I found the Book to be a great look at the history behind the socialist regimes, and how they
evolved since the days of Babeuf and Robert Owen. It was interesting seeing the early hints of a socialist
ideal changing into the collaborative school we learned from Marx and Engels. It was also interesting
reading how much influence Engels had on the Marxist idea, despite the name.
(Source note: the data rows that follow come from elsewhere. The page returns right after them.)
Lemma isInteger_ofZ z : safe z -> isInteger (ofZ z) = true.
Proof.
  intros Hz. destruct (Z.eq_dec z 0) as [->|Nz]; [reflexivity|].
  rewrite (ofZ_finite z) by assumption. unfold isInteger.
  rewrite Z2Pos.id, mant_expo by (now try apply mant_pos).
  destruct (Z.leb_spec 0 (expo z)); [reflexivity|].
  rewrite Z.mod_mul by (apply Z.pow_nonzero; lia). reflexivity.
Qed.

Lemma nabs_ofZ z : safe z -> nabs (ofZ z) = ofZ (Z.abs z).
Proof.
  intros Hz. destruct (Z.eq_dec z 0) as [->|Nz]; [reflexivity|].
  rewrite (ofZ_finite z), (ofZ_finite (Z.abs z)) by (unfold safe in *; lia).
  replace (Z.abs z <? 0) with false by lia. simpl.
  unfold mant, expo. rewrite Z.abs_involutive. reflexivity.
Qed.

Lemma isSafeInteger_ofZ z : safe z -> isSafeInteger (ofZ z) = true.
Proof.
  intros Hz. unfold isSafeInteger. rewrite isInteger_ofZ, nabs_ofZ, nleb_ofZ by
    (unfold safe, MAX_SAFE_INTEGER in *; lia). unfold safe, MAX_SAFE_INTEGER in *. lia.
Qed.

Lemma num_truthy_ofZ z : safe z -> num_truthy (ofZ z) = negb (z =? 0).
Proof. intros Hz. rewrite ofZ_canon by assumption. now destruct z. Qed.

Lemma nmax_ofZ a b : safe a -> safe b -> nmax (ofZ a) (ofZ b) = ofZ (Z.max a b).
Proof.
  intros Ha Hb. unfold nmax. rewrite !isNaN_ofZ, !nltb_ofZ by assumption. simpl.
  destruct (Z.ltb_spec b a); [f_equal; lia|]. destruct (Z.ltb_spec a b); [f_equal; lia|].
  assert (a = b) as -> by lia. rewrite Z.max_id.
  destruct (ofZ b) as [[]| | |]; reflexivity.
Qed.

Lemma nmin_ofZ a b : safe a -> safe b -> nmin (ofZ a) (ofZ b) = ofZ (Z.min a b).
Proof.
  intros Ha Hb. unfold nmin. rewrite !isNaN_ofZ, !nltb_ofZ by assumption. simpl.
  destruct (Z.ltb_spec a b); [f_equal; lia|]. destruct (Z.ltb_spec b a); [f_equal; lia|].
  assert (a = b) as -> by lia. rewrite Z.min_id.
  destruct (ofZ b) as [[]| | |]; reflexivity.
Qed.

(** ** Sums

    [xs.reduce((sum, x) => sum + x, 0)]. *)

Definition nsum (xs : list num) : num := fold_left nadd xs (ofZ 0).
Definition zsum (zs : list Z) : Z := fold_right Z.add 0 zs.

Lemma zsum_perm xs ys : Permutation xs ys -> zsum xs = zsum ys.
Proof. induction 1; simpl; lia. Qed.

Lemma zsum_app xs ys : zsum (xs ++ ys) = zsum xs + zsum ys.
Proof. induction xs; simpl; lia. Qed.
(** [s.slice(0, n)] and [s.slice(0, -n)]. *)
Definition slice_to (n : nat) (s : str) : str := firstn n s.
Definition slice_drop_last (n : nat) (s : str) : str := firstn (List.length s - n) s.

(** [x < y] on strings: lexicographic by code unit. *)
Fixpoint str_ltb (x y : str) : bool :=
  match x, y with
  | _, [] => false
  | [], _ :: _ => true
  | a :: x', b :: y' => (a <? b) || ((a =? b) && str_ltb x' y')
  end.

Definition str_leb (x y : str) : bool := negb (str_ltb y x).

(** ** Digits *)

Definition is_digit (c : N) : bool := (48 <=? c) && (c <=? 57).
Definition digit_val (c : N) : Z := Z.of_N c - 48.

(** The value of a digit sequence. *)
Definition digits_val (s : str) : Z := fold_left (fun v c => 10 * v + digit_val c)%Z s 0%Z.

Definition all_digits (s : str) : bool := forallb is_digit s.

(** [n.toString()] of a non-negative integer below [10^fuel], and
    [padStart(k, "0")]. *)
Fixpoint digits_of (fuel : nat) (n : Z) : str :=
  match fuel with
  | O => []
  | S fuel' =>
      if (n <? 10)%Z then [Z.to_N (n + 48)]
      else digits_of fuel' (n / 10) ++ [Z.to_N (n mod 10 + 48)]
  end.

Definition pad_start (k : nat) (s : str) : str := replicate (k - List.length s) 48 ++ s.

(** ** [Number(text)] *)

Fixpoint span_digits (s : str) : str * str :=
  match s with
  | c :: s' => if is_digit c then let '(d, r) := span_digits s' in (c :: d, r) else ([], s)
  | [] => ([], [])
  end.

(** The value [n * 10^e] correctly rounded. *)
Definition scaled (n e : Z) : num :=
  if (0 <=? e)%Z then ofZ (n * 10 ^ e) else of_ratio n (Z.to_pos (10 ^ (- e))).

(** An exponent part, or the end of the text. *)
Definition parse_exponent (s : str) : option Z :=
  match s with
  | [] => Some 0%Z
  | c :: s' =>
      if (c =? 101) || (c =? 69) then
        let '(neg, r) := match s' with
                         | 43 :: r => (false, r)
                         | 45 :: r => (true, r)
                         | r => (false, r)
                         end in
        if truthy r && all_digits r
        then Some (if neg then - digits_val r else digits_val r)%Z else None
      else None
  end.

Definition hex_val (c : N) : option Z :=
  if is_digit c then Some (digit_val c)
  else if (97 <=? c) && (c <=? 102) then Some (Z.of_N c - 87)%Z
  else if (65 <=? c) && (c <=? 70) then Some (Z.of_N c - 55)%Z
  else None.

(** An unsigned literal of the given radix. *)
Definition parse_radix (radix : Z) (s : str) : num :=
  if truthy s then
    match fold_left (fun acc c => v ← acc; d ← hex_val c;
                       if (d <? radix)%Z then Some (radix * v + d)%Z else None) s (Some 0%Z) with
    | Some v => ofZ v
    | None => NaN
    end
  else NaN.

(** A decimal literal without its sign: digits, fraction, exponent. *)
Definition parse_unsigned_decimal (s : str) : num :=
  if str_eqb s (js "Infinity") then Infinity
  else
    let '(ip, r) := span_digits s in
    let '(fp, r') := match r with
                     | 46 :: r1 => span_digits r1
                     | _ => ([], r)
                     end in
    if truthy ip || truthy fp then
      match parse_exponent r' with
      | Some e => scaled (digits_val (ip ++ fp)) (e - Z.of_nat (List.length fp))
      | None => NaN
      end
    else NaN.
(** ** The calendar is correct *)

(** [date.toISOString()]. *)
Definition getUTCMilliseconds (t : Z) : Z := time_within_day t mod 1000.
Definition toISOString (t : Z) : str :=
  iso_year (getUTCFullYear t) ++ js "-" ++ pad 2 (getUTCMonth t + 1) ++ js "-" ++ pad 2 (getUTCDate t)
  ++ js "T" ++ pad 2 (getUTCHours t) ++ js ":" ++ pad 2 (getUTCMinutes t) ++ js ":"
  ++ pad 2 (getUTCSeconds t) ++ js "." ++ pad 3 (getUTCMilliseconds t) ++ js "Z".

(** [Date.parse] on the texts that [toISOString] writes for years of four
    digits; other formats count as no date. *)
Definition date_parse (s : str) : option Z :=
  let at_ i c := bool_decide (s !! i = Some c) in
  let num i n := digits_val (firstn n (skipn i s)) in
  let digits i n := all_digits (firstn n (skipn i s)) in
  if (List.length s =? 24)%nat && at_ 4%nat 45%N && at_ 7%nat 45%N && at_ 10%nat 84%N && at_ 13%nat 58%N
     && at_ 16%nat 58%N && at_ 19%nat 46%N && at_ 23%nat 90%N
     && digits 0%nat 4%nat && digits 5%nat 2%nat && digits 8%nat 2%nat && digits 11%nat 2%nat
     && digits 14%nat 2%nat && digits 17%nat 2%nat && digits 20%nat 3%nat
     && (1 <=? num 5%nat 2%nat) && (num 5%nat 2%nat <=? 12) && (1 <=? num 8%nat 2%nat)
     && (num 8%nat 2%nat <=? 31) && (num 11%nat 2%nat <=? 23) && (num 14%nat 2%nat <=? 59)
     && (num 17%nat 2%nat <=? 59)
  then Some (make_day (num 0%nat 4%nat) (num 5%nat 2%nat - 1) (num 8%nat 2%nat) * msPerDay
             + num 11%nat 2%nat * 3600000 + num 14%nat 2%nat * 60000 + num 17%nat 2%nat * 1000
             + num 20%nat 3%nat)
  else None.

Example date_parse_iso : date_parse (toISOString 1784700000123) = Some 1784700000123.
Proof. reflexivity. Qed.

Lemma day_from_year_succ y :
  day_from_year (y + 1) = day_from_year y + (if leap y then 366 else 365).
Proof.
  unfold day_from_year, leap.
  destruct (Z.eqb_spec (y mod 4) 0), (Z.eqb_spec (y mod 100) 0), (Z.eqb_spec (y mod 400) 0);
    cbn [andb orb negb]; Z.to_euclidean_division_equations; lia.
Qed.

Lemma day_from_year_mono y y' : y <= y' -> day_from_year y <= day_from_year y'.
Proof. unfold day_from_year. intros. Z.to_euclidean_division_equations; lia. Qed.

Lemma day_from_year_lt y y' : y < y' -> day_from_year y + 365 <= day_from_year y'.
Proof.
  intros. pose proof (day_from_year_mono (y + 1) y' ltac:(lia)).
  rewrite day_from_year_succ in H0. destruct (leap y); lia.
Qed.

Lemma year_from_day_spec d :
  day_from_year (year_from_day d) <= d < day_from_year (year_from_day d + 1).
Proof.
  unfold year_from_day. set (y := 1970 + 400 * d / 146097).
  assert (day_from_year (y - 1) <= d < day_from_year (y + 2)).
  { unfold day_from_year, y. clear y. Z.to_euclidean_division_equations; lia. }
  replace (y + 2) with (y + 1 + 1) in H by lia.
  destruct (Z.ltb_spec d (day_from_year y)); [replace (y - 1 + 1) with y by lia; lia|].
  destruct (Z.leb_spec (day_from_year (y + 1)) d); lia.
Qed.

Lemma year_from_day_unique y d :
  day_from_year y <= d < day_from_year (y + 1) -> year_from_day d = y.
Proof.
  intros H. pose proof (year_from_day_spec d) as S.
  destruct (Z.lt_trichotomy (year_from_day d) y) as [L|[E|G]]; [|exact E|].
  - pose proof (day_from_year_mono (year_from_day d + 1) y ltac:(lia)). lia.
  - pose proof (day_from_year_mono (y + 1) (year_from_day d) ltac:(lia)). lia.
Qed.

Definition year_length (lp : bool) : Z := if lp then 366 else 365.

Lemma day_in_year_range t :
  0 <= day_in_year t < year_length (leap (getUTCFullYear t)).
Proof.
  unfold day_in_year, getUTCFullYear. pose proof (year_from_day_spec (day t)) as S.
  rewrite day_from_year_succ in S. unfold year_length. destruct (leap _); lia.
Qed.

(** Evaluate the entries of the month table at constants. *)
Ltac month_eval :=
  repeat match goal with
  | |- context [month_start ?l ?k] =>
      let v := eval vm_compute in (month_start l k) in
      lazymatch v with context [month_start] => fail | _ => change (month_start l k) with v end
  | H : context [month_start ?l ?k] |- _ =>
      let v := eval vm_compute in (month_start l k) in
      lazymatch v with context [month_start] => fail | _ => change (month_start l k) with v in H end
  end.

(** A goal about one month of the table. *)
Ltac month_cases lp m :=
  destruct lp;
  (assert (m = 0 \/ m = 1 \/ m = 2 \/ m = 3 \/ m = 4 \/ m = 5 \/ m = 6 \/ m = 7 \/ m = 8
           \/ m = 9 \/ m = 10 \/ m = 11) as MC by lia);
  repeat (destruct MC as [-> | MC]); try (subst m).

Lemma month_from_spec lp d :
  0 <= d < year_length lp ->
  0 <= month_from lp d <= 11
  /\ month_start lp (month_from lp d) <= d < month_start lp (month_from lp d + 1).
Proof.
  intros H. unfold year_length, month_from in *.
  destruct lp;
    repeat match goal with |- context [d <? ?k] => destruct (Z.ltb_spec d k) end;
    month_eval; lia.
Qed.

Lemma month_from_unique lp m d :
  0 <= m <= 11 -> month_start lp m <= d < month_start lp (m + 1) -> month_from lp d = m.
Proof.
  intros Hm Hd. unfold month_from.
  month_cases lp m; month_eval;
    repeat match goal with |- context [d <? ?k] => destruct (Z.ltb_spec d k) end; lia.
Qed.

Lemma month_start_range lp m : 0 <= m <= 11 ->
  0 <= month_start lp m /\ month_start lp (m + 1) <= year_length lp.
Proof. intros Hm. month_cases lp m; unfold year_length; month_eval; lia. Qed.

(** [y]-[m]-[d] (month from 0) is a day of the calendar. *)
Definition civil (y m d : Z) : Prop :=
  0 <= m <= 11 /\ 1 <= d <= month_start (leap y) (m + 1) - month_start (leap y) m.

Lemma civil_of_time t : civil (getUTCFullYear t) (getUTCMonth t) (getUTCDate t).
Proof.
  unfold civil, getUTCDate, getUTCMonth.
  pose proof (month_from_spec _ _ (day_in_year_range t)) as [M D]. lia.
Qed.

(** The getters read back the day that [make_day] built. *)
Lemma getters_make_day y m d r :
  civil y m d -> 0 <= r < msPerDay ->
  let t := make_day y m d * msPerDay + r in
  getUTCFullYear t = y /\ getUTCMonth t = m /\ getUTCDate t = d /\ time_within_day t = r
  /\ day t = make_day y m d.
Proof.
  intros [Hm Hd] Hr t.
  assert (D : day t = day_from_year y + month_start (leap y) m + d - 1).
  { unfold t, day, make_day. rewrite (Z.div_small m 12), (Z.mod_small m 12), Z.add_0_r by lia.
    unfold msPerDay in *. Z.to_euclidean_division_equations; lia. }
  pose proof (month_start_range (leap y) m Hm) as R.
  assert (Y : getUTCFullYear t = y).
  { apply year_from_day_unique. rewrite day_from_year_succ, D. unfold year_length in R.
    destruct (leap y); lia. }
  assert (DY : day_in_year t = month_start (leap y) m + d - 1).
  { unfold day_in_year. rewrite Y, D. lia. }
  assert (M : getUTCMonth t = m).
  { unfold getUTCMonth. rewrite Y, DY. apply month_from_unique; lia. }
  repeat split; [exact Y|exact M|..].
  - unfold getUTCDate. rewrite Y, M, DY. lia.
  - unfold time_within_day, t. rewrite Z.add_comm, Z.mod_add by (unfold msPerDay; lia).
    apply Z.mod_small. lia.
  - rewrite D. unfold make_day. rewrite (Z.div_small m 12), (Z.mod_small m 12), Z.add_0_r by lia. lia.
Qed.

Lemma make_day_getters t :
  make_day (getUTCFullYear t) (getUTCMonth t) (getUTCDate t) = day t.
Proof.
  unfold make_day. destruct (civil_of_time t) as [M _].
  rewrite (Z.div_small _ 12), (Z.mod_small _ 12), Z.add_0_r by lia.
  unfold getUTCDate, day_in_year. lia.
Qed.

Lemma day_time t : t = day t * msPerDay + time_within_day t.
Proof. unfold day, time_within_day, msPerDay. Z.to_euclidean_division_equations; lia. Qed.

Lemma time_within_day_range t : 0 <= time_within_day t < msPerDay.
Proof. apply Z.mod_pos_bound. reflexivity. Qed.

(** Days are ordered as their year, month and date are. *)
Definition civil_lt (a b : Z * Z * Z) : Prop :=
  let '(y, m, d) := a in let '(y', m', d') := b in
  y < y' \/ (y = y' /\ (m < m' \/ (m = m' /\ d < d'))).

Lemma month_start_mono lp m m' : 0 <= m -> m' <= 11 -> m < m' ->
  month_start lp (m + 1) <= month_start lp m'.
Proof.
  intros H0 H1 H2. assert (Hm : 0 <= m <= 11) by lia. assert (Hm' : 0 <= m' <= 11) by lia.
  month_cases lp m; month_cases true m'; month_eval; lia.
Qed.

Lemma make_day_lt y m d y' m' d' :
  civil y m d -> civil y' m' d' -> civil_lt (y, m, d) (y', m', d') ->
  make_day y m d < make_day y' m' d'.
Proof.
  intros [Hm Hd] [Hm' Hd'] L. unfold make_day.
  rewrite !(Z.div_small _ 12), !(Z.mod_small _ 12), !Z.add_0_r by lia.
  destruct L as [L|[-> [L|[-> L]]]].
  - pose proof (month_start_range (leap y) m Hm). pose proof (month_start_range (leap y') m' Hm').
    pose proof (day_from_year_succ y) as S. pose proof (day_from_year_mono (y + 1) y' ltac:(lia)).
    unfold year_length in *. destruct (leap y); lia.
  - pose proof (month_start_mono (leap y') m m'). lia.
  - lia.
Qed.

Definition ymd (t : Z) : Z * Z * Z := (getUTCFullYear t, getUTCMonth t, getUTCDate t).

Lemma day_lt_ymd t t' : day t < day t' <-> civil_lt (ymd t) (ymd t').
Proof.
  assert (F : forall a b, civil_lt (ymd a) (ymd b) -> day a < day b).
  { intros a b L. rewrite <- (make_day_getters a), <- (make_day_getters b).
    apply make_day_lt; auto using civil_of_time. }
  split; [|apply F]. intros H.
  pose proof (F t' t) as G. pose proof (make_day_getters t). pose proof (make_day_getters t').
  unfold civil_lt, ymd in *.
  destruct (Z.lt_trichotomy (getUTCFullYear t) (getUTCFullYear t')) as [|[E|]]; [lia| |lia].
  destruct (Z.lt_trichotomy (getUTCMonth t) (getUTCMonth t')) as [|[E'|]]; [lia| |lia].
  destruct (Z.lt_trichotomy (getUTCDate t) (getUTCDate t')) as [|[E''|]]; [lia| |lia].
  rewrite E, E', E'' in *. lia.
Qed.

(** ** Dates as text *)

Definition digit (n : Z) : N := Z.to_N (n mod 10 + 48).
The political socialism of
Mussolini and Lenin’s revolution showed yet another new application to the idea, and moving into
Nyerere and the African version showed yet another way to change a society through the system.
The look into the modern day socialist society, namely Tony Blair’s, was yet another perspective
on the Socialist society. If the book lacked in anything, it would have to be the slightly biased view of the
system, which may have been described differently by a more neutral author. His description doesn’t
give a good description of how capitalism, individuals and other forces lessened the popularity of
Socialism, or the impact of the U.S. on its growth. Overall I found the book to be a good read on the
history of the system, giving many different perspectives and uses of it.